··· Records for the task

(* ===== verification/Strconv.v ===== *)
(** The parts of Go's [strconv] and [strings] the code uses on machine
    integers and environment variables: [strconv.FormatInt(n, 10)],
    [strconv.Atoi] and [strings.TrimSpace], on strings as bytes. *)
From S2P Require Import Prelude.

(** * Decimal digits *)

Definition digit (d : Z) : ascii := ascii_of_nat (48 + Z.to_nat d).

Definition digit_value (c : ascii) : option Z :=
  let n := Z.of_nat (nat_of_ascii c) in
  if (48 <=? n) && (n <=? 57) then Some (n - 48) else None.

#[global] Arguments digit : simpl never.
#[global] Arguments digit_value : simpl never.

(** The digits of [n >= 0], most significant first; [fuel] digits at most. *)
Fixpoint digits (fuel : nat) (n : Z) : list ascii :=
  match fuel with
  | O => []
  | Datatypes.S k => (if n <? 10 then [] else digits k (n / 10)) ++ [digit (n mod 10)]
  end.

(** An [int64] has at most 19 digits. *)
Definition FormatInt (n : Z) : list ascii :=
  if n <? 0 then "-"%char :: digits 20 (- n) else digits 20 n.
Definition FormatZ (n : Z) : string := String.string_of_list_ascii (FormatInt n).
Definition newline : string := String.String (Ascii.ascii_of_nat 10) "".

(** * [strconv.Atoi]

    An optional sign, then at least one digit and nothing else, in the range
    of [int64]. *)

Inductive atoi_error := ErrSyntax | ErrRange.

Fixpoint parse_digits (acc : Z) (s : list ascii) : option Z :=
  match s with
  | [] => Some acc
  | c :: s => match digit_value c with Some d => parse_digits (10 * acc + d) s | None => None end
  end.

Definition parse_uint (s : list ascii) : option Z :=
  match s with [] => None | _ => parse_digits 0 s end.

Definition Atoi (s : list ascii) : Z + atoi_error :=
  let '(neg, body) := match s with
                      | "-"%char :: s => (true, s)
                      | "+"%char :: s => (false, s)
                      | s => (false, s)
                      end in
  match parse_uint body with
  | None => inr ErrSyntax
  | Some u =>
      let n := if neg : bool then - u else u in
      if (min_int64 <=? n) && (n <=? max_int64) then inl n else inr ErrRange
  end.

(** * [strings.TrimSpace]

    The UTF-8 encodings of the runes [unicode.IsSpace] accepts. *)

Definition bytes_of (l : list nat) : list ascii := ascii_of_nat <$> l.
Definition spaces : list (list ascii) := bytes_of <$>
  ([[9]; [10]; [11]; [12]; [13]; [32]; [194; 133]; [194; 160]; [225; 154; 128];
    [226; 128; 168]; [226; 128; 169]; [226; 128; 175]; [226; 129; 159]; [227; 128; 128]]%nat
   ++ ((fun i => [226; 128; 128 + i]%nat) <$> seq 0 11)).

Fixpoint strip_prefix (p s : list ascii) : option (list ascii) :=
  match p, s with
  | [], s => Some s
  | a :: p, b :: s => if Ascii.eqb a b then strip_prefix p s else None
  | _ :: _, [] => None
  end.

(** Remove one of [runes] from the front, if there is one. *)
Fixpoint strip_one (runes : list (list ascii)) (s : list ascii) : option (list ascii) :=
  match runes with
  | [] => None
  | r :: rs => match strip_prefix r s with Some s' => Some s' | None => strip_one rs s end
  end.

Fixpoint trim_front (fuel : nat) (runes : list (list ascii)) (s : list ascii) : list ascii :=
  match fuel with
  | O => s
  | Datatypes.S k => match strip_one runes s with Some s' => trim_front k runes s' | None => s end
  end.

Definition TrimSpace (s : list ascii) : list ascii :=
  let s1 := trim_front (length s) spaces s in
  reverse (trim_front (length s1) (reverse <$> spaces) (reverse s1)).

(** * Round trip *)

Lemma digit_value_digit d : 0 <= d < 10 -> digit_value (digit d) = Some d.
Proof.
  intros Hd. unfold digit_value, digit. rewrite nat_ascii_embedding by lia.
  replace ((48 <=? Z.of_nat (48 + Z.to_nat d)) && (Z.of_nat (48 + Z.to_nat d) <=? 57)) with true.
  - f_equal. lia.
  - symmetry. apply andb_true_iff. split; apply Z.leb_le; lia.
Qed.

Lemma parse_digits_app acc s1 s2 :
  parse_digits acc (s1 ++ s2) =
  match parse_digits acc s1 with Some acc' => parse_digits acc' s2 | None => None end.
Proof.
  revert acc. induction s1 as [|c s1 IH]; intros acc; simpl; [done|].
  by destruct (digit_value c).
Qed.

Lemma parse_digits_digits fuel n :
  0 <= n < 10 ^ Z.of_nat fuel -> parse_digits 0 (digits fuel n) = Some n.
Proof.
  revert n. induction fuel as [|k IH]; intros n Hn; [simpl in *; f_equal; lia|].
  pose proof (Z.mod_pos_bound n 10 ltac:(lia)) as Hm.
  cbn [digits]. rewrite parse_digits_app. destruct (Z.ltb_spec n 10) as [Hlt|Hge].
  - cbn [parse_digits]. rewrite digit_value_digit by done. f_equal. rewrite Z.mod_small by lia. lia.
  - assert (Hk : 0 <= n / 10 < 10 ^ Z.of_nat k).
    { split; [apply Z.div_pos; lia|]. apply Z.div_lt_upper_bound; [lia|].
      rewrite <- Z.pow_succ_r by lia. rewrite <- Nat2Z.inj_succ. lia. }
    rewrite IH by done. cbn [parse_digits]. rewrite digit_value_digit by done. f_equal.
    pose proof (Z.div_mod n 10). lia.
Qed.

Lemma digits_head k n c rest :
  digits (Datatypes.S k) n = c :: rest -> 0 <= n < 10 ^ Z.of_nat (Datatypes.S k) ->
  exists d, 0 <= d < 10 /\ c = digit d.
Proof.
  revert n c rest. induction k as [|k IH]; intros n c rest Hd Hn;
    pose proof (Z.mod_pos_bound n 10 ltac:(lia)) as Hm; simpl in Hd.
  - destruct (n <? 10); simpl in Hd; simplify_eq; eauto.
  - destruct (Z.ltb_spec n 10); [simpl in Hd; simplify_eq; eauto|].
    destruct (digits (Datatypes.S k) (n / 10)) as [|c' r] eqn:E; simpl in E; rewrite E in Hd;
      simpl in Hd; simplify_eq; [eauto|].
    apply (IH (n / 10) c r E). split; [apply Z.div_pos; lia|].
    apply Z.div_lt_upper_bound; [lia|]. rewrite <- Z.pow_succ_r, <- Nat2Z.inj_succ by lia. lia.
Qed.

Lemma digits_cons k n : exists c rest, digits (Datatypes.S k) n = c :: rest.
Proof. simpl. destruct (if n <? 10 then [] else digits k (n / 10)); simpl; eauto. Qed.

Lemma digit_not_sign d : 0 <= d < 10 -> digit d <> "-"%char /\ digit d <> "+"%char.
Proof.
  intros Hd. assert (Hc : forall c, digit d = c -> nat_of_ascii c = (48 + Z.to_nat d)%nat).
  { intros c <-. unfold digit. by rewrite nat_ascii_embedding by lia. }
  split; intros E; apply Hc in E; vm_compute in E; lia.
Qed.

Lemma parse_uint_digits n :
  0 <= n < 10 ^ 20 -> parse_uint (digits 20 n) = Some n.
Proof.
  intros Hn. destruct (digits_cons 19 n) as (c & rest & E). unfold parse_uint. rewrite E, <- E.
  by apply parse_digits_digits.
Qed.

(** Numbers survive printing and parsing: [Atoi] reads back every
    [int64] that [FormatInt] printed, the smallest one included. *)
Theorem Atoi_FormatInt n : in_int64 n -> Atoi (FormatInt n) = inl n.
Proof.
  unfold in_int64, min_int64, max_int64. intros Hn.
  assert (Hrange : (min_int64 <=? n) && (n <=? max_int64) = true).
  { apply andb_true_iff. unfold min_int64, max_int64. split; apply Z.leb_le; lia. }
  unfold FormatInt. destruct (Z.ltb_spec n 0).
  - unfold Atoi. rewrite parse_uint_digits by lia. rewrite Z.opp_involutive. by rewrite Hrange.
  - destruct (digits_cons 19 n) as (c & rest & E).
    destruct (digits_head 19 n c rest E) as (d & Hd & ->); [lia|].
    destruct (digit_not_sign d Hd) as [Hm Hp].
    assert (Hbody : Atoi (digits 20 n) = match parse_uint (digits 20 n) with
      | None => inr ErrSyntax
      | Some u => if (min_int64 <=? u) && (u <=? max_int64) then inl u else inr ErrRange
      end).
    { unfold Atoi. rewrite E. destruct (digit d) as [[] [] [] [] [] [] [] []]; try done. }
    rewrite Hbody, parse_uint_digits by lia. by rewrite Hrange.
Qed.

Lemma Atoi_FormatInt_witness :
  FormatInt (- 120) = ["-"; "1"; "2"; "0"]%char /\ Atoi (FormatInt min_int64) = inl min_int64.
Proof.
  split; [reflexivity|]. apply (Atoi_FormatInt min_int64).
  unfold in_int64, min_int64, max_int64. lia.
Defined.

······

Look for the string "spaces" in the data above and return every line that has it.

**Output for this task**
Definition spaces : list (list ascii) := bytes_of <$>
  let s1 := trim_front (length s) spaces s in
  reverse (trim_front (length s1) (reverse <$> spaces) (reverse s1)).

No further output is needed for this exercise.